Alba Aid’s work with the Raven Trust in Malawi

 

Bob and Jan Baxter have been working with Alba Aid alongside the Raven Trust for many years in Malawi. We asked them to tell us more about their work.

Following the successful establishment of a  library and resource facilities for teacher development and pupil use in Mzuzu it was requested that a similar provision be provided for the Lakeshore schools below Livingstonia.  This cluster of 12 primary schools is centred at Luwuchi under the auspices of a Primary Education Advisor [PEA].

Amazing generosity from Scottish schools from Ayrshire to Caithness has enabled a central library/resource and development centre to be opened in 2012 at Luwuchi serving as a centre with hubs at Chitimba and Mlowe at the extremities of the zone.  This enables easier accessibility for the other 9 schools that are geographically further afield.  The current project is to ensure that these schools will also have some library provision but can draw on the larger units for a wider range of material; the idea being to maximise availability for as many as possible.  The excitement on the faces of staff, children and community leaders, as the boxes of games, books and stationery, are opened is an absolute joy.  The new lakeshore electricity supply has allowed us to initiate provision of computers, including laptops which can be charged at the clinic and then used by pupils in the schools.  Support for teachers and pupils in the even more remote lakeshore schools at Tcharro & Zunga continues thanks to Good Hope (marine ambulance).

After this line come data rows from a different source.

(** The loop of [ParseUint(s, 10, 64)]: [n] is the number read so far, an
    unsigned 64-bit integer.  A byte that is not a decimal digit is a
    syntax error; the loop returns at the first digit that does not fit,
    without looking at the bytes after it. *)
Fixpoint parse_digits (s : list ascii) (n : Z) : Z * option NumError :=
  match s with
  | [] => (n, None)
  | c :: s' =>
      let c := Z.of_nat (nat_of_ascii c) in
      if (48 <=? c) && (c <=? 57) then
        let d := c - 48 in
        if maxUint64 / 10 + 1 <=? n then (maxUint64, Some ErrRange)
        else
          let n := (n * 10) mod 2 ^ 64 in
          let n1 := (n + d) mod 2 ^ 64 in
          if (n1 <? n) || (maxUint64 <? n1) then (maxUint64, Some ErrRange)
          else parse_digits s' n1
      else (0, Some ErrSyntax)
  end.

Definition ParseUint (s : string) : Z * option NumError :=
  if String.eqb s "" then (0, Some ErrSyntax)
  else parse_digits (GoString.bytes s) 0.

(** [ParseInt(s, 10, 64)] *)
Definition ParseInt (s : string) : Z * option NumError :=
  match s with
  | EmptyString => (0, Some ErrSyntax)
  | String c rest =>
      let neg := Ascii.eqb c "-" in
      let s := if Ascii.eqb c "+" || neg then rest else s in
      match ParseUint s with
      | (_, Some ErrSyntax) => (0, Some ErrSyntax)
      | (un, _) =>
          let cutoff := 2 ^ 63 in
          if negb neg && (cutoff <=? un) then (cutoff - 1, Some ErrRange)
          else if neg && (cutoff <? un) then (- cutoff, Some ErrRange)
          else
            let n := wrap64 un in
            (if neg then wrap64 (- n) else n, None)
      end
  end.

(** The loop of the fast path of [Atoi]: [ch -= '0'] on a byte, then the
    test [ch > 9]. *)
Fixpoint atoi_digits (s : list ascii) (n : Z) : option Z :=
  match s with
  | [] => Some n
  | ch :: s' =>
      let ch := (Z.of_nat (nat_of_ascii ch) - 48) mod 256 in
      if 9 <? ch then None
      else atoi_digits s' (wrap64 (wrap64 (n * 10) + ch))
  end.

(** [Atoi(s)], with 64-bit [int]: strings of 1 to 18 bytes take the fast
    path, the others go through [ParseInt]. *)
Definition Atoi (s : string) : Z * option NumError :=
  let sLen := String.length s in
  if ((0 <? sLen) && (sLen <? 19))%nat then
    match s with
    | EmptyString => (0, Some ErrSyntax)
    | String c rest =>
        let signed := Ascii.eqb c "-" || Ascii.eqb c "+" in
        let s' := if signed then rest else s in
        if signed && (String.length s' <? 1)%nat then (0, Some ErrSyntax)
        else
          match atoi_digits (GoString.bytes s') 0 with
          | None => (0, Some ErrSyntax)
          | Some n => (if Ascii.eqb c "-" then wrap64 (- n) else n, None)
          end
    end
  else ParseInt s.

End strconv.

(** ** internal/router/handlers *)

Module handlers.
Import models.

Inductive body : Type :=
| ErrorBody (msg : string)              (* ginext.H{"error": msg} *)
| CommentBody (cr : CommentRequest)     (* ginext.H{"comment": commentRequest} *).

(** One call of [c.JSON(status, body)]. *)
Record response : Type := { status : Z; payload : body }.

Definition StatusBadRequest : Z := 400.
Definition StatusCreated : Z := 201.

(** [CreateComment]; [decoded] is the outcome of decoding the request body,
    [pathID] and [now] are what the service draws from [uuid.New] and
    [time.Now].  The result is the list of JSON responses written. *)
Definition CreateComment (decoded : result CommentRequest) (pathID : string) (now : Z)
    : World -> list response * World :=
  fun w =>
    match decoded with
    | Err _ => ([ {| status := StatusBadRequest; payload := ErrorBody "Invalid request body" |} ], w)
    | Ok commentRequest =>
        if String.eqb (Comment_ commentRequest) "" then
          ([ {| status := StatusBadRequest; payload := ErrorBody "Comment is required" |} ], w)
        else
          let written :=
            match ReqParentID commentRequest with
            | Some pid =>
                if pid <? 0 then
                  [ {| status := StatusBadRequest;
                       payload := ErrorBody "ParentID it can't be negative" |} ]
                else []
            | None => []
            end in
          match service.CreateComment pathID now commentRequest w with
          | (Err _, w') =>
              (written ++ [ {| status := StatusBadRequest;
                               payload := ErrorBody "Failed to create comment" |} ], w')
          | (Ok _, w') =>
              (written ++ [ {| status := StatusCreated;
                               payload := CommentBody commentRequest |} ], w')
          end
    end.

(** The bodies written by the other handlers. *)
Inductive reply : Type :=
| ErrorReply (msg : string)                     (* ginext.H{"error": msg} *)
| TreeReply (comments : ptr)                    (* ginext.H{"comments": comments}, one tree *)
| PageReply (paginatedResult : PaginatedComments)
| IdReply (id : Z)                              (* ginext.H{"id": id} *)
| ResultsReply (results : option (list ptr))    (* ginext.H{"comments": results}, a slice *).

Record answer : Type := { code : Z; content : reply }.

Definition StatusOK : Z := 200.
Definition StatusInternalServerError : Z := 500.

(** [c.Query(key)] and [c.DefaultQuery(key, defaultValue)], on the value of
    the key in the query string when the key is there. *)
Definition Query (value : option string) : string := default "" value.
Definition DefaultQuery (value : option string) (defaultValue : string) : string :=
  default defaultValue value.

(** [GetCommentByID]; the arguments are the values of the keys [parent],
    [page], [limit], [sort_by] and [sort_order] of the query string. *)
Definition GetCommentByID (ToUpper : string -> string)
    (parent page limit sort_by sort_order : option string)
    : World -> list answer * World :=
  fun w =>
    let idStr := Query parent in
    if String.eqb idStr "" then
      let page := (strconv.Atoi (DefaultQuery page "1")).1 in
      let limit := (strconv.Atoi (DefaultQuery limit "10")).1 in
      let sortBy := DefaultQuery sort_by "created_at" in
      let sortOrder := DefaultQuery sort_order "asc" in
      match service.GetAllCommentTrees ToUpper page limit sortBy sortOrder w with
      | (Err _, w') =>
          ([ {| code := StatusInternalServerError;
                content := ErrorReply "Failed to get all comments" |} ], w')
      | (Ok paginatedResult, w') =>
          ([ {| code := StatusOK; content := PageReply paginatedResult |} ], w')
      end
    else
      match strconv.ParseInt idStr with
      | (_, Some _) =>
          ([ {| code := StatusBadRequest; content := ErrorReply "Invalid id format" |} ], w)
      | (id, None) =>
          match service.GetComments id w with
          | (Err _, w') =>
              ([ {| code := StatusInternalServerError;
                    content := ErrorReply "Failed to get comments" |} ], w')
          | (Ok comments, w') =>
              ([ {| code := StatusOK; content := TreeReply comments |} ], w')
          end
      end.

(** [DeleteComment]; [idStr] is the path parameter [id]. *)
Definition DeleteComment (idStr : string) : World -> list answer * World :=
  fun w =>
    if String.eqb idStr "" then
      ([ {| code := StatusBadRequest; content := ErrorReply "Invalid id" |} ], w)
    else
      match strconv.ParseInt idStr with
      | (_, Some _) =>
          ([ {| code := StatusBadRequest; content := ErrorReply "Invalid id" |} ], w)
      | (id, None) =>
          match service.DeleteComments id w with
          | (Err _, w') =>
              ([ {| code := StatusInternalServerError;
                    content := ErrorReply "Failed to delete comments" |} ], w')
          | (Ok _, w') =>
              ([ {| code := StatusOK; content := IdReply id |} ], w')
          end
      end.

(** [SearchComments]; [q] is the value of the key [q] of the query
    string. *)
Definition SearchComments (q : option string) : World -> list answer * World :=
  fun w =>
    let query := Query q in
    match service.SearchComments query w with
    | (Err _, w') =>
        ([ {| code := StatusInternalServerError;
              content := ErrorReply "Failed to perform search" |} ], w')
    | (Ok results, w') =>
        ([ {| code := StatusOK; content := ResultsReply results |} ], w')
    end.

End handlers.

(** ** A run of the program used in the examples below *)

Module Scenario.
Import models.

Definition uuidA : string := "0a0a0a0a-aaaa-4aaa-8aaa-aaaaaaaaaaaa".
Definition uuidB : string := "0b0b0b0b-bbbb-4bbb-8bbb-bbbbbbbbbbbb".
Definition uuidC : string := "0c0c0c0c-cccc-4ccc-8ccc-cccccccccccc".

Definition request (text : string) (parent : option Z) : CommentRequest :=
  {| Comment_ := text; ReqParentID := parent |}.

(** A root, then a reply to it, then a reply to the reply. *)
Definition world1 : World := (service.CreateComment uuidA 100 (request "first" None) init).2.
Definition world2 : World :=
  (service.CreateComment uuidB 200 (request "reply" (Some 1)) world1).2.
Definition world3 : World :=
  (service.CreateComment uuidC 300 (request "reply to reply" (Some 2)) world2).2.

(** Twenty-five top-level comments. *)
Definition root_uuid (k : nat) : string :=
  "00000000-0000-4000-8000-0000000000" +:+ GoString.itoa (Z.of_nat (10 + k)).

Definition add_root (w : World) (k : nat) : World :=
  (service.CreateComment (root_uuid k) (1000 + Z.of_nat k)
     (request ("comment " +:+ GoString.itoa (Z.of_nat k)) None) w).2.

Definition world25 : World := fold_left add_root (seq 0 25) init.

End Scenario.

(** * Properties *)

(** ** What each call of the database layer does to the world *)

Section Statements.
Import models.

Definition with_sent (w : World) (new : list stmt) : World :=
  {| db := db w; sent := sent w ++ new; heap := heap w |}.

Lemma with_sent_app w a b : with_sent (with_sent w a) b = with_sent w (a ++ b).
Proof. unfold with_sent; simpl; by rewrite <- app_assoc. Qed.

Lemma QueryRow_run {A} s q a (run : Pg.Database -> option A) w :
  dbpg.QueryRowWithRetry s q a run w
  = (Ok (run (db w)), with_sent w [ {| sql := q; args := a |} ]).
Proof.
  unfold dbpg.QueryRowWithRetry, dbpg.retry_do.
  by destruct (Nat.pred (dbpg.Attempts s)).
Qed.

Lemma Query_ok {A} s q a (run : Pg.Database -> result (list A)) w rs :
  run (db w) = Ok rs ->
  dbpg.QueryWithRetry s q a run w = (Ok rs, with_sent w [ {| sql := q; args := a |} ]).
Proof.
  intros H. unfold dbpg.QueryWithRetry, dbpg.retry_do.
  destruct (Nat.pred (dbpg.Attempts s)); simpl; unfold bind, log_stmt; simpl;
    by rewrite H.
Qed.

Lemma Query_retry_err {A} q a (run : Pg.Database -> result (list A)) e n : forall w,
  run (db w) = Err e ->
  dbpg.retry_more n (let* _ := log_stmt q a in fun w => (run (db w), w)) w
  = (Err e, with_sent w (repeat {| sql := q; args := a |} (S n))).
Proof.
  induction n as [|n IH]; intros w H.
  - simpl. unfold bind, log_stmt; simpl. by rewrite H.
  - cbn [dbpg.retry_more]. unfold bind at 1, log_stmt at 1. cbn [db]. rewrite H.
    rewrite IH by exact H. unfold with_sent. cbn [db sent heap].
    by rewrite <- app_assoc.
Qed.

Lemma Query_err {A} s q a (run : Pg.Database -> result (list A)) w e :
  run (db w) = Err e ->
  dbpg.QueryWithRetry s q a run w
  = (Err e, with_sent w (repeat {| sql := q; args := a |} (S (Nat.pred (dbpg.Attempts s))))).
Proof. intros H. by apply Query_retry_err. Qed.

(** Addresses handed out by [scan_rows]. *)
Definition appended (acc : option (list ptr)) (ps : list ptr) : option (list ptr) :=
  fold_left append ps acc.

Without the thoughtful and enthusiastic support of schools, churches, groups that gather together for constructive fellowship and the myriad of unsung heroes this would not be happening.  We also owe a huge debt of gratitude to our local Morrisons Supermarket for their unstinting supply of banana boxes and to the Raven Trust for helping them arrive safely where they are so badly needed.  Our friend, Baldwin, the storeman at DGM Hospital, Livingstonia does a great job in shuttling the boxes to Luwuchi, whenever he sees any space on the ambulance.

Where education is perceived as the way out of poverty the least we can do is to try and provide support.  To date more than 100 boxes of supplies have been distributed, and we plan to spend more time in 2013 continuing to live in the villages and consolidating this provision.